Collected data:
· · · ·

(* ===== verification/KstExamples.v ===== *)
(** The storage target's theorems applied to a target on one small drive, its index and its
    chunk media freshly made. *)
From S2P Require Import Prelude Bytes Device KixTypes Arena ArenaCodec ArenaInv ArenaOps ArenaOpen ArenaExamples Kp2 Kp2Http ChunkMedia ChunkMediaGeo ChunkMediaIO ChunkMediaState ChunkMediaExamples Engine EngineProps EngineExamples Kst KstPack KstIndex KstInv KstOps KstPackProps KstBoot KstWire.

#[local] Existing Instance crc32_software.
#[local] Instance kt_spec : ChunkIndexSpec (Kix DriveArena) := kix_index_spec [ex_config].

Opaque zeroed splice slice.

Definition kt_config : ChunkMediaWriteConfig := mkWriteConfig 3 (mkSpan 0 None) cm_layout.
Definition kt_message (status : Z) (c : ChunkId) : list byte := [x65].
Definition kt_chunk : ChunkId := cm_chunk x05.

Lemma kt_media : ∃ s, media_inv s kt_config cm_sb.
Proof. destruct cm_opened as (s & [] & _). exists s. constructor; assumption. Qed.

Lemma kt_index : ix_ok (mc_drive_id kt_config) en_kix.
Proof. split; [exact en_inv|]. by eexists. Qed.

Lemma kt_owner s : ix_owner en_kix (mc_drive_id kt_config) s = None.
Proof.
  change (lookup_granule_chunk en_kix 3 s = None). unfold lookup_granule_chunk. cbn [kx_inverse en_kix].
  rewrite lookup_singleton_eq. cbn [mbind option_bind]. by rewrite lookup_empty.
Qed.

Lemma kt_live c : ix_live en_kix c = None.
Proof.
  change (live en_kix c = None). unfold live, shard_live. cbn [kx_shards en_kix].
  destruct (shard_of en_kix c) as [|[|[|i]]]; cbn; apply lookup_empty.
Qed.

Lemma kt_entries c r : (c, r) ∈ [] ↔ ix_live en_kix c = Some r.
Proof. rewrite kt_live. split; [by intros ?%elem_of_nil|done]. Qed.

(** The target after it has started. *)
Definition kt_started (s : Store) : Kst (Kix DriveArena) :=
  mkKst en_kix s [slot_state_default] (allocator_new 1).

Lemma kt_inv : ∃ s, kst_inv kt_config cm_sb (kt_started s).
Proof.
  destruct kt_media as [s Hm]. exists s.
  by destruct (start_target_spec kt_config cm_sb [] en_kix s Hm kt_index kt_owner kt_entries) as [Hi _].
Qed.

Lemma kt_request slot generation :
  is_u64 slot → is_u32 generation → request_wf kt_config kt_chunk slot generation default_identity.
Proof. intros. split_and!; [by vm_compute|done|exact (cm_chunk_wf x05)|done|by vm_compute]. Qed.

Lemma kt_stays s slot c : stays cm_sb (kt_started s) c slot.
Proof. intros r Hr. change (ix_live en_kix c = Some r) in Hr. by rewrite kt_live in Hr. Qed.

Lemma kt_slot0 : is_u64 0 ∧ is_u64 GRANULE_ALLOCATE ∧ is_u32 9.
Proof. split_and!; by vm_compute. Qed.

Lemma allocate_first_free_witness :
  ∃ a, allocate (fun slot => slot =? 1) (mkGranuleAllocator 3 1 {[2]}) = (a, Some 0) ∧
    ga_pending (release 0 a) = {[2]}.
Proof.
  pose proof (allocate_first_free (fun slot => slot =? 1) (mkGranuleAllocator 3 1 {[2]})
    ltac:(cbn; lia) ltac:(cbn; lia)) as Ha.
  destruct (allocate (fun slot => slot =? 1) (mkGranuleAllocator 3 1 {[2]})) as [a o] eqn:E. vm_compute in E.
  injection E as <- <-. destruct Ha as (_ & _ & _ & _ & _ & Hp). eexists. split; [reflexivity|exact Hp].
Defined.

Lemma write_then_read_witness :
  ∃ s k res, kst_inv kt_config cm_sb (kt_started s) ∧
    write_chunk_with_payload kt_config cm_sb kt_chunk GRANULE_ALLOCATE 9 default_identity cm_payload (Ok tt) (kt_started s)
    = (k, res) ∧ write_seen kt_config cm_sb (kt_started s) k kt_chunk GRANULE_ALLOCATE 9 cm_payload res.
Proof.
  destruct kt_inv as [s Hi]. destruct kt_slot0 as (_ & Ha & Hg).
  destruct (write_chunk_with_payload kt_config cm_sb kt_chunk GRANULE_ALLOCATE 9 default_identity cm_payload (Ok tt)
    (kt_started s)) as [k res] eqn:E.
  destruct (write_then_read kt_config cm_sb (kt_started s) kt_chunk GRANULE_ALLOCATE 9 default_identity cm_payload (Ok tt)
    k res Hi (kt_request _ _ Ha Hg) (kt_stays s GRANULE_ALLOCATE kt_chunk) E) as (_ & _ & Hs & _).
  exists s, k, res. split; [exact Hi|]. split; [exact E|exact Hs].
Defined.

Lemma start_target_iff_witness :
  ∃ s, start_target cm_sb [] en_kix s = Ok (kt_started s) ∧ kst_inv kt_config cm_sb (kt_started s).
Proof.
  destruct kt_media as [s Hm]. exists s. split; [reflexivity|].
  destruct (start_target_iff kt_config cm_sb [] en_kix s Hm kt_index kt_owner kt_entries) as [Hi _]. exact Hi.
Defined.

(** A write to slot 0 of the started target, as a step of its history. *)
Definition kt_put (k : Kst (Kix DriveArena)) : Kst (Kix DriveArena) * result ServiceStop ServiceResponse :=
  write_chunk_with_payload kt_config cm_sb kt_chunk 0 9 default_identity cm_payload (Ok tt) k.

Lemma kt_put_step s k res :
  kt_put (kt_started s) = (k, res) → kst_step kt_config cm_sb kt_message (kt_started s) k.
Proof.
  intros E. destruct kt_slot0 as (H0 & _ & Hg).
  exact (step_write kt_config cm_sb kt_message (kt_started s) k kt_chunk 0 9 default_identity cm_payload (Ok tt) res
    (kt_request 0 9 H0 Hg) (kt_stays s 0 kt_chunk) E).
Qed.

Lemma kt_written : ∃ s k res, kst_inv kt_config cm_sb (kt_started s) ∧ kt_put (kt_started s) = (k, res) ∧
  kst_inv kt_config cm_sb k ∧ kst_step kt_config cm_sb kt_message (kt_started s) k.
Proof.
  destruct kt_inv as [s Hi]. destruct (kt_put (kt_started s)) as [k res] eqn:E. pose proof (kt_put_step s k res E) as Hst.
  exists s, k, res. split; [exact Hi|]. split; [exact E|]. split; [|exact Hst].
  exact (proj1 (kst_step_inv _ _ _ _ _ Hi Hst)).
Qed.

Lemma delete_then_missing_witness :
  ∃ s k res k' res', kt_put (kt_started s) = (k, res) ∧
    handle_delete kt_config cm_sb kt_chunk (Some 9) [] k = (k', res') ∧ kst_inv kt_config cm_sb k' ∧
    ((k' = k ∧ delete_refused k kt_chunk (Some 9) [] res') ∨
     ∃ r slot, current k slot = Some (mkOwner kt_chunk r) ∧ (Some 9 = None ∨ Some 9 = Some (lr_generation r)) ∧
       delete_seen kt_config cm_sb k k' kt_chunk r slot res').
Proof.
  destruct kt_written as (s & k & res & _ & E & Hi & _).
  destruct (handle_delete kt_config cm_sb kt_chunk (Some 9) [] k) as [k' res'] eqn:Ed.
  destruct (delete_then_missing kt_config cm_sb k kt_chunk (Some 9) [] k' res' Hi Ed) as (Hi' & _ & _ & Hcase).
  exists s, k, res, k', res'. split; [exact E|]. split; [exact Ed|]. split; [exact Hi'|exact Hcase].
Defined.

Definition kt_entry : PackedWriteEntry :=
  mkPackedWriteEntry kt_chunk 0 9 (mkWriteIdentity 0 0 0 0) cm_payload.

Lemma kt_entry_wf : Forall (entry_wf kt_config) [kt_entry].
Proof. constructor; [|constructor]. destruct kt_slot0 as (H0 & _ & Hg). exact (kt_request _ _ H0 Hg). Qed.

Lemma kt_entry_stays s : stays_all cm_sb (kt_started s) [kt_entry].
Proof. constructor; [exact (kt_stays s 0 kt_chunk)|constructor]. Qed.

Lemma kt_entry_nodup : NoDup (we_chunk_id <$> [kt_entry]).
Proof. apply NoDup_singleton. Qed.

(** The pack names one slot, on the medium: it is not refused as a whole. *)
Lemma kt_not_refused s status : ¬ pack_refused cm_sb (kt_started s) [kt_entry] status.
Proof.
  intros [(_ & es & Hf & [Hn|(e & He & Hge)])|(_ & Ha)].
  - apply Hn. destruct es as [|e [|]]; [by apply Forall2_nil_inv_r in Hf| |by inversion Hf as [|? ? ? ? _ Hf']; inversion Hf'].
    apply NoDup_singleton.
  - inversion Hf as [|? e' ? ? (_ & _ & _ & _ & Hslot) Hf']; subst. apply Forall2_nil_inv_l in Hf' as ->.
    apply list_elem_of_singleton in He as ->. rewrite decide_False in Hslot by done. rewrite Hslot in Hge. cbn in Hge. lia.
  - by apply list_elem_of_singleton in Ha.
Qed.

Lemma write_pack_then_read_witness :
  ∃ s k replies, write_pack kt_config cm_sb kt_message [kt_entry] (Ok tt) (kt_started s) = (k, Ok replies) ∧
    kst_inv kt_config cm_sb k ∧ ∃ entries', Forall2 (resolved cm_sb) [kt_entry] entries' ∧
      Forall2 (entry_seen kt_config cm_sb kt_message (kt_started s) k) entries' replies.
Proof.
  destruct kt_inv as [s Hi].
  destruct (write_pack kt_config cm_sb kt_message [kt_entry] (Ok tt) (kt_started s)) as [k res] eqn:E.
  destruct (write_pack_then_read kt_config cm_sb kt_message (kt_started s) [kt_entry] (Ok tt) k res Hi kt_entry_wf
    kt_entry_nodup (kt_entry_stays s) E) as (Hi' & _ & Hr).
  destruct res as [replies|[status|]]; [|destruct Hr as [Hr _]; by apply kt_not_refused in Hr|done].
  destruct Hr as (es & H1 & H2 & _). exists s, k, replies. split; [exact E|]. split; [exact Hi'|]. exists es. split; [exact H1|exact H2].
Defined.

Lemma kt_drives : NoDup (cfg_id <$> [ex_config]) ∧ mc_drive_id kt_config ∈ cfg_id <$> [ex_config].
Proof. split; [apply NoDup_singleton|left]. Qed.

Lemma target_restart_witness :
  ∃ s k ix k', kst_step kt_config cm_sb kt_message (kt_started s) k ∧
    engine_open 5 (stopped_drives (ks_index k) [ex_config]) = Ok (ix, []) ∧
    start_target cm_sb (snapshot_entries ix) ix (ks_media k) = Ok k' ∧
    read_alone kt_config cm_sb k' kt_chunk = read_alone kt_config cm_sb k kt_chunk.
Proof.
  destruct kt_written as (s & k & res & Hi & _ & _ & Hst). destruct kt_drives as [Hnd Hd].
  destruct (target_restart [ex_config] kt_config cm_sb kt_message (kt_started s) k 5 Hi (rtc_once _ _ Hst) Hnd Hd
    ltac:(lia)) as (ix & k' & Eo & Es & _ & _ & Hr).
  exists s, k, ix, k'. split; [exact Hst|]. split; [exact Eo|]. split; [exact Es|apply Hr].
Defined.

Lemma occupied_pages_complete_witness :
  ∃ s k res entries, kt_put (kt_started s) = (k, res) ∧
    follow_pages kt_config (S (length (ix_occupied (ks_index k) 3))) k (Some 1) None = Some entries.
Proof.
  destruct kt_written as (s & k & res & _ & E & Hi & _).
  destruct (occupied_pages_complete kt_config cm_sb k (Some 1) (S (length (ix_occupied (ks_index k) 3))) Hi
    (Nat.lt_succ_diag_r _)) as (entries & Ef & _).
  exists s, k, res, entries. split; [exact E|exact Ef].
Defined.


Lemma kt_announced kind n total :
  forallb visible_ascii kind = true → is_u64 n → is_u64 total →
  ∃ headers : gmap (list byte) (list byte), announced kind n total headers.
Proof.
  intros Hk Hn Ht. destruct (packed_headers_read_back (∅ : gmap (list byte) (list byte)) kind n total Hk Hn Ht)
    as (headers & E & _). exists headers, ∅. exact E.
Qed.




Lemma kt_pack_wf : packed_wf WRITE_ENTRY_BYTES we_payload write_entry_wf [kt_entry].
Proof. split_and!; [done| |by vm_compute|by vm_compute]. constructor; [|constructor]. by vm_compute. Qed.

Definition kt_body : list byte := Kp2.packed_bytes WRITE_ENTRY_BYTES encode_write_entry we_payload MAGIC_WRITE [kt_entry].

Lemma kt_body_eq : encode_write_request [kt_entry] = Ok kt_body.
Proof. exact (encode_write_request_eq [kt_entry] kt_pack_wf). Qed.

Lemma kt_small : is_u16 (mc_drive_id kt_config) ∧ len [kt_entry] * ACK_ENTRY_BYTES < 2 ^ 32.
Proof. by vm_compute. Qed.

Lemma kt_messages_fit : messages_fit kt_message 1.
Proof. intros status c. by vm_compute. Qed.

Lemma kp2_write_answers_witness :
  ∃ s (headers : gmap (list byte) (list byte)) body k status out replies entries',
    encode_write_request [kt_entry] = Ok body ∧
    handle_kp2_write kt_config cm_sb kt_message headers body (Ok tt) (kt_started s) =
      (k, Ok (mkResponse status None (Kp2Body out))) ∧
    decode_write_reply out = Ok replies ∧ Forall2 (resolved cm_sb) [kt_entry] entries' ∧
    Forall2 (entry_seen kt_config cm_sb kt_message (kt_started s) k) entries' replies ∧ length replies = 1%nat.
Proof.
  destruct kt_inv as [s Hi]. destruct (kt_announced KIND_WRITE 1 3) as [headers Ha]; [reflexivity|by vm_compute|by vm_compute|].
  destruct (handle_kp2_write kt_config cm_sb kt_message headers kt_body (Ok tt) (kt_started s)) as [k res] eqn:E.
  destruct kt_small as [Hd Hsz].
  destruct (kp2_write_answers kt_config cm_sb kt_message (kt_started s) [kt_entry] headers kt_body (Ok tt) k res Hi
    Hd kt_pack_wf Hsz kt_messages_fit kt_entry_nodup (kt_entry_stays s) kt_body_eq Ha E) as (_ & _ & Hr).
  destruct res as [[status [loc|] body]|[status|]]; [done| |destruct Hr as [Hr _]; by apply kt_not_refused in Hr|done].
  destruct body as [|?|? ?|? ?|out]; try done. destruct Hr as (es & replies & H1 & H2 & H3 & _).
  exists s, headers, kt_body, k, status, out, replies, es. split; [exact kt_body_eq|]. split; [exact E|]. split; [exact H1|].
  split; [exact H2|]. split; [exact H3|]. by rewrite <-(Forall2_length _ _ _ H3), <-(Forall2_length _ _ _ H2).
Defined.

· · · ·

TASK ITEM: The expected output is the exact run of lines from the start of the entries through the line with "Lemma kt_media : ∃", inclusive.

REPLY:
(* ===== verification/KstExamples.v ===== *)
(** The storage target's theorems applied to a target on one small drive, its index and its
    chunk media freshly made. *)
From S2P Require Import Prelude Bytes Device KixTypes Arena ArenaCodec ArenaInv ArenaOps ArenaOpen ArenaExamples Kp2 Kp2Http ChunkMedia ChunkMediaGeo ChunkMediaIO ChunkMediaState ChunkMediaExamples Engine EngineProps EngineExamples Kst KstPack KstIndex KstInv KstOps KstPackProps KstBoot KstWire.

#[local] Existing Instance crc32_software.
#[local] Instance kt_spec : ChunkIndexSpec (Kix DriveArena) := kix_index_spec [ex_config].

Opaque zeroed splice slice.

Definition kt_config : ChunkMediaWriteConfig := mkWriteConfig 3 (mkSpan 0 None) cm_layout.
Definition kt_message (status : Z) (c : ChunkId) : list byte := [x65].
Definition kt_chunk : ChunkId := cm_chunk x05.

Lemma kt_media : ∃ s, media_inv s kt_config cm_sb.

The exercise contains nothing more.